Work item ::
One range is to be output from the listing below, exactly as written: the line with "intros Hc Hn Hw." to the line with "unfold p1. by", both kept.

Task material ::
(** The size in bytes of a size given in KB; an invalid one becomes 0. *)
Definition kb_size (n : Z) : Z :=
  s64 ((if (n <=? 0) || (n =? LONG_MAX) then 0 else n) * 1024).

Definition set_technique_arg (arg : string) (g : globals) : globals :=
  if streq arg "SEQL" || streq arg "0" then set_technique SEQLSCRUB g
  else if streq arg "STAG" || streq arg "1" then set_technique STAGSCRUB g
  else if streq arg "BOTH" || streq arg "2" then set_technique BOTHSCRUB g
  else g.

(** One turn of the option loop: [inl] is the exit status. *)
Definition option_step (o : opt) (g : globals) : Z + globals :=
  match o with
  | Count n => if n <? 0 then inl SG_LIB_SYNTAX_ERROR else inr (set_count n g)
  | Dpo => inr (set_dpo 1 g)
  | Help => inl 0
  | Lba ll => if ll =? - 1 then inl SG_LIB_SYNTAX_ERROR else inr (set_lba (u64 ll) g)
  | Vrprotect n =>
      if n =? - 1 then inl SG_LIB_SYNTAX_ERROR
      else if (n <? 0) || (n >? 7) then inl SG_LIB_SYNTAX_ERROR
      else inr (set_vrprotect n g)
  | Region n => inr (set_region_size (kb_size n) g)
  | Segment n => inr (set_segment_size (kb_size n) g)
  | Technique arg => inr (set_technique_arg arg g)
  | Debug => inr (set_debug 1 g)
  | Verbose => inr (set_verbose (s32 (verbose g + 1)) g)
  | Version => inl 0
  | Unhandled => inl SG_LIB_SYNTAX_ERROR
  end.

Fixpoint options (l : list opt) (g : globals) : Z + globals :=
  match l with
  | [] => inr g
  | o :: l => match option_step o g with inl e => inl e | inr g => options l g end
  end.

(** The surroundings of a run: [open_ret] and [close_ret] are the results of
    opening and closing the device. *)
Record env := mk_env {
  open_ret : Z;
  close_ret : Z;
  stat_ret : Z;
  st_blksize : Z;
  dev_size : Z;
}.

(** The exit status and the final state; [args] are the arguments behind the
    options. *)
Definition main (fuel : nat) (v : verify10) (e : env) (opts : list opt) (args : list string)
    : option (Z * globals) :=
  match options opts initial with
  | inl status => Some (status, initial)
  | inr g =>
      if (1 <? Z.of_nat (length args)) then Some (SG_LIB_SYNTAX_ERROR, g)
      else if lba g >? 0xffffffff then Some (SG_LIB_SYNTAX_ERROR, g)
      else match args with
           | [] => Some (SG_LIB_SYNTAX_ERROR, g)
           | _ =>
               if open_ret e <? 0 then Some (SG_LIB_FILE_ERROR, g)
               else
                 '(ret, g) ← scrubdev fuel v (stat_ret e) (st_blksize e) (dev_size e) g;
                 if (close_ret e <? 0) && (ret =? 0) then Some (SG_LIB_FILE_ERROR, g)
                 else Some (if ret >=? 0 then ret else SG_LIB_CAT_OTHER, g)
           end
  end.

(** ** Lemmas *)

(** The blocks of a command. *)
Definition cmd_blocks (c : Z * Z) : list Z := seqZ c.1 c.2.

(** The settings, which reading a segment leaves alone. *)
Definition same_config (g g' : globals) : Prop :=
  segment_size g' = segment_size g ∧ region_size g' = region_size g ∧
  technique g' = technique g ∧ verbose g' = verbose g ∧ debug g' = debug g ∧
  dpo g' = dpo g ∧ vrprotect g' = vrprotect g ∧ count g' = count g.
* * *
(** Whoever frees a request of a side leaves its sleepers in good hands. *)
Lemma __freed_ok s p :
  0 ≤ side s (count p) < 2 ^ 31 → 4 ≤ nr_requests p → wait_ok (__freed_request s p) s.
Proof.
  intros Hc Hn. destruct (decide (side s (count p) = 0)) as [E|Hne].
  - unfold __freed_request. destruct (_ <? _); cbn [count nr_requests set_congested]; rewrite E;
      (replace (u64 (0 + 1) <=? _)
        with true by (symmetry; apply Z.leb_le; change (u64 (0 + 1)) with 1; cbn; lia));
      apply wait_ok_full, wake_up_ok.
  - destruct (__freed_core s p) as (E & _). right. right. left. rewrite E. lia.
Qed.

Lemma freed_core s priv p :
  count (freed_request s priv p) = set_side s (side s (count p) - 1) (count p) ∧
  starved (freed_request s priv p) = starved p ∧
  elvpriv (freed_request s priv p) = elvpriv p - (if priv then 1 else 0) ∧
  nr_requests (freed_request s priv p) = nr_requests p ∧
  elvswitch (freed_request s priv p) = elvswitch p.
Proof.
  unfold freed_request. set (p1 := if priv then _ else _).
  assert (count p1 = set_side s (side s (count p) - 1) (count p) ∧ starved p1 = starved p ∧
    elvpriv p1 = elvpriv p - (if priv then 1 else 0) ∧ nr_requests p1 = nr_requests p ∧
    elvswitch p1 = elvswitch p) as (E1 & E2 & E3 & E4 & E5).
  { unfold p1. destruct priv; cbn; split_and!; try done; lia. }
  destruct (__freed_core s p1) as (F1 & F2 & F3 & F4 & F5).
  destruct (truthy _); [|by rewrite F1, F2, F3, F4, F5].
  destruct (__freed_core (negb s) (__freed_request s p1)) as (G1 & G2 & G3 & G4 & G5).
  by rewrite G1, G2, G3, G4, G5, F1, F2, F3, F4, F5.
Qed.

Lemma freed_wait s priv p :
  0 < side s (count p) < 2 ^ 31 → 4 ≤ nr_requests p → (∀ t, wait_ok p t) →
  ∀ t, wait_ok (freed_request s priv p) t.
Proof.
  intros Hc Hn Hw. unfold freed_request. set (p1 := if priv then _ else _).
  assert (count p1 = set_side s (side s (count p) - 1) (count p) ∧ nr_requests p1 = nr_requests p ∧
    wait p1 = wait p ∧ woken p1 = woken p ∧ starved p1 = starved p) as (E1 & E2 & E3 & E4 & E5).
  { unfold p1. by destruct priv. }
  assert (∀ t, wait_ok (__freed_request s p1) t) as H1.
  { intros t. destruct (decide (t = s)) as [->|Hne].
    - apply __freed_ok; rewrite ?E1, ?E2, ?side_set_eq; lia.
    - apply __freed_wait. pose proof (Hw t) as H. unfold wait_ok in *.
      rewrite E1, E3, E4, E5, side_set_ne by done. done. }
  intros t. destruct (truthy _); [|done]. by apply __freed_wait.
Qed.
--
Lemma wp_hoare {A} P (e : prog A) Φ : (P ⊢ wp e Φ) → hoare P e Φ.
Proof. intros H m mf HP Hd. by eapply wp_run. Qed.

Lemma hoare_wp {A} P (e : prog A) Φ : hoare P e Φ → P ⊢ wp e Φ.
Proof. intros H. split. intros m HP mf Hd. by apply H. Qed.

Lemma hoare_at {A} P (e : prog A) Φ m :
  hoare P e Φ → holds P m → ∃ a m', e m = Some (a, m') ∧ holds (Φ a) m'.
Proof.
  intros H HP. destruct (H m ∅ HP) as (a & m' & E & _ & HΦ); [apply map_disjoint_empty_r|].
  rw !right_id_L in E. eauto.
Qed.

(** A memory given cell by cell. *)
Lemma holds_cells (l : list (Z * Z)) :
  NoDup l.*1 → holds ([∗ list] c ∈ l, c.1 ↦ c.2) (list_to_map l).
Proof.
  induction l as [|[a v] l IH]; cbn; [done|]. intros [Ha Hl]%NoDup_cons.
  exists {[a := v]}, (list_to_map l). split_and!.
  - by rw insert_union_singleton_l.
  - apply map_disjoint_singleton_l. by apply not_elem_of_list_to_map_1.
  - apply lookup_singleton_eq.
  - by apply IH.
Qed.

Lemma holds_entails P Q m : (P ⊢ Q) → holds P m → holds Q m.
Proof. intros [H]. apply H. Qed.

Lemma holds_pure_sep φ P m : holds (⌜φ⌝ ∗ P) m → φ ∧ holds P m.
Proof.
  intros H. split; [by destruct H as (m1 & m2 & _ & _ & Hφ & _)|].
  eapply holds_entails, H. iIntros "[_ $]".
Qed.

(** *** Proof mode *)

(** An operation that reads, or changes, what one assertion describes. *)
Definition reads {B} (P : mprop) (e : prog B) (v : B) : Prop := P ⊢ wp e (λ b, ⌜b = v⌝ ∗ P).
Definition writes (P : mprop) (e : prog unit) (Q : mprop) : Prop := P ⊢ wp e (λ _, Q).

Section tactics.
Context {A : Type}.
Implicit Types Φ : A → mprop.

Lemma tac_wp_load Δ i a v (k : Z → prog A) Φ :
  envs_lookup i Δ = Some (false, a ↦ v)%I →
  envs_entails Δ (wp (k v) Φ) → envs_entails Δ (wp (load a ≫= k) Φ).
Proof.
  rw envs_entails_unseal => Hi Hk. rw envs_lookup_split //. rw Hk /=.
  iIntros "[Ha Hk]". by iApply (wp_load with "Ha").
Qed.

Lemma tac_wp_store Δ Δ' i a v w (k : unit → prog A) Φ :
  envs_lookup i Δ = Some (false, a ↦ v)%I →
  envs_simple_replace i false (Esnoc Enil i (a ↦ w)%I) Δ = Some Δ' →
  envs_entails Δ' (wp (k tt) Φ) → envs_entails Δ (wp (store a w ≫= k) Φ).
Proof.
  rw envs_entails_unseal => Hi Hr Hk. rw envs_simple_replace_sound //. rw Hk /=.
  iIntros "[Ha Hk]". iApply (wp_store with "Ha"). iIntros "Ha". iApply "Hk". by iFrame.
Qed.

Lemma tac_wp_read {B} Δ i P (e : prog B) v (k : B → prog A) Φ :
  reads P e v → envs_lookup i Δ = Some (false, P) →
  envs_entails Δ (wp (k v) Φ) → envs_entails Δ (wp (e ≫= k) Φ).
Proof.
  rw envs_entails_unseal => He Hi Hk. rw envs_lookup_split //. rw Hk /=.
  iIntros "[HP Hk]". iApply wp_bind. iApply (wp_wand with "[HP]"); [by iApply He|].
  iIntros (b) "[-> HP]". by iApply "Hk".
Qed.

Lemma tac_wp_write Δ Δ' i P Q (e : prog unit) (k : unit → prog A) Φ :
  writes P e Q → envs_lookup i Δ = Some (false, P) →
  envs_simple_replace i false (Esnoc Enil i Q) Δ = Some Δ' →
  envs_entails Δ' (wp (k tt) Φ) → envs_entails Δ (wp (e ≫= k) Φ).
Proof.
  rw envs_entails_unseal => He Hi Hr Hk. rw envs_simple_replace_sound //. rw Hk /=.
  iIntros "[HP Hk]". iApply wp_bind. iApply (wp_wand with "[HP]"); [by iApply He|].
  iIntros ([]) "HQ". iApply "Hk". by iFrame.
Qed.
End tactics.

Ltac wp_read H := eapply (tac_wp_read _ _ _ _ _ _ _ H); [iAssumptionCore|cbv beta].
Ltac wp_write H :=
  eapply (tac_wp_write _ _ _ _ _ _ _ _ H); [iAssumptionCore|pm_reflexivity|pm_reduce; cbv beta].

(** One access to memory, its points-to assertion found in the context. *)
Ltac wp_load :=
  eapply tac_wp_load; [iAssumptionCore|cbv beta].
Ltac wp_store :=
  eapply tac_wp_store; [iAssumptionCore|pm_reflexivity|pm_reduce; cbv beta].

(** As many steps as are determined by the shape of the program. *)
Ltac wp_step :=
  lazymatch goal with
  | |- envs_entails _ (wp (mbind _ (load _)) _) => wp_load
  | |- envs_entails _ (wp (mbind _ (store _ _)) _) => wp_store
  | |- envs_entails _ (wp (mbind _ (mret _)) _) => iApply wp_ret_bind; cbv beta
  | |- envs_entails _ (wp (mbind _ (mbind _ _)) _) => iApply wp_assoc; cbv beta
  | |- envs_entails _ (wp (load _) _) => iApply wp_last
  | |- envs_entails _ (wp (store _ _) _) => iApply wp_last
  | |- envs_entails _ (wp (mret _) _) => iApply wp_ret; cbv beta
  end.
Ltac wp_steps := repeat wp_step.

Task solution ::
  intros Hc Hn Hw. unfold freed_request. set (p1 := if priv then _ else _).
  assert (count p1 = set_side s (side s (count p) - 1) (count p) ∧ nr_requests p1 = nr_requests p ∧
    wait p1 = wait p ∧ woken p1 = woken p ∧ starved p1 = starved p) as (E1 & E2 & E3 & E4 & E5).
  { unfold p1. by destruct priv. }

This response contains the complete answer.